Having been the middle of three daughters, upon becoming pregnant for the first time, I took for granted I would have a girl. Sure, we picked out names for both a boy and a girl and selected neutral colors for the nursery, but I just knew it would be a girl.
When the doctor announced, “It’s a boy!” I was stunned. In that momentary state of panic, self-doubt overwhelmed me. What did I know about boys? What was I supposed to do with a boy? What would a boy need? But when the nurse placed that vernix-covered, matted-haired, velvety-skinned, utterly vulnerable body on my chest, gender became irrelevant.
This was a baby, my baby. In that instant, the bond we had been forging for nine months was sealed for life. I would do whatever it took to be the parent he needed me to be to allow him to become the person he was capable of becoming. How quickly social stumbling blocks appeared to thwart my efforts. During those first days, while still in the midst of a postpartum fog, whenever I ventured out in public with my newborn, the immediate question was, “What is it?” What fun to smile politely and say, “It’s a baby,” and watch them struggle to know what to say next. If they persisted by asking, “But what kind of a baby?” I replied, “A human baby.”

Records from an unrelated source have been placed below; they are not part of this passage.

Lemma X7_unsigned_zoned_integer_witness :
  ∃ value,
    @_convert_field ascii_only plain_converter
      {| FIELD_NAME := py "QTY"; FIELD_TYPE := py "9";
         FIELD_NUM_ATTRIBUTE := None; FIELD_LENGTH := 3; FIELD_OFFSET := 0 |}
      [xf0; xf4; xf2]
    = (value, plain_converter)
    ∧ @py_int ascii_only 10 value = Some 42%Z.
Proof.
  destruct (@X7_unsigned_zoned_integer ascii_only plain_converter
              {| FIELD_NAME := py "QTY"; FIELD_TYPE := py "9";
                 FIELD_NUM_ATTRIBUTE := None; FIELD_LENGTH := 3; FIELD_OFFSET := 0 |}
              [xf0; xf4; xf2] eq_refl)
    as (value & Hvalue & _ & _ & Hdigits).
  exists value. split; [exact Hvalue |].
  apply Hdigits; [reflexivity |].
  vm_compute. repeat constructor; discriminate.
Defined.
(** X1.  The delta computation raises in two situations only: a receipt
    that holds a log of an unguarded kind, whose text failed to convert
    ([ValueError]), and a row without [hash] for which the value, the logs
    and the internal transfers gave no native delta, where the trace
    fallback reads [row_tx["hash"]] ([KeyError]). *)
Theorem compute_wallet_deltas_raises_only (w : World) (row : RawTx) (rcpt : Receipt)
    (wallet : string) (meta : list (string * TokenMeta)) (e : exn) :
  compute_wallet_deltas w row rcpt wallet meta = Raise e ->
  (e = ValueError /\ exists lg, In lg (rc_logs rcpt) /\ Spec.unguarded_log lg)
  \/ (e = KeyError /\ r_hash row = None).
Proof.
  unfold compute_wallet_deltas. intros H.
  destruct (log_loop _ _ _ _) as [a|e'] eqn:E in H; cbn [Py.bind] in H.
  - right.
    match type of H with
    | context [negb (dict_mem ?d "eth")] => destruct (negb (dict_mem d "eth"))
    end; cbn [Py.bind] in H; [|discriminate H].
    destruct (r_hash row) as [h|]; cbn [of_option Py.bind] in H.
    + destruct (trace_eth_delta w h _) as [traced|]; [destruct (negb (traced =? 0))|];
        cbn [Py.bind] in H; discriminate H.
    + injection H as <-. now split.
  - left. injection H as <-. eapply log_loop_raise_inv, E.
Qed.

Lemma compute_wallet_deltas_raises_only_witness :
  (ValueError = ValueError
   /\ exists lg, In lg (rc_logs Samples.failed_receipt) /\ Spec.unguarded_log lg)
  \/ (ValueError = KeyError /\ r_hash Samples.swap_row = None).
Proof.
  apply (compute_wallet_deltas_raises_only Samples.quiet_world Samples.swap_row
           Samples.failed_receipt Samples.wallet [] ValueError).
  reflexivity.
Defined.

This line of questioning had nothing to do with my baby. He didn’t care what kind of baby he was as long as his needs for food, warmth, comfort, cuddling, and love were being met. These questions are how we adults gather the cues we need to begin creating the reality with which we feel most comfortable. If it’s a boy, I say this. If it’s a girl, I say that. And so the socialization process to perpetuate gender stereotypes begins.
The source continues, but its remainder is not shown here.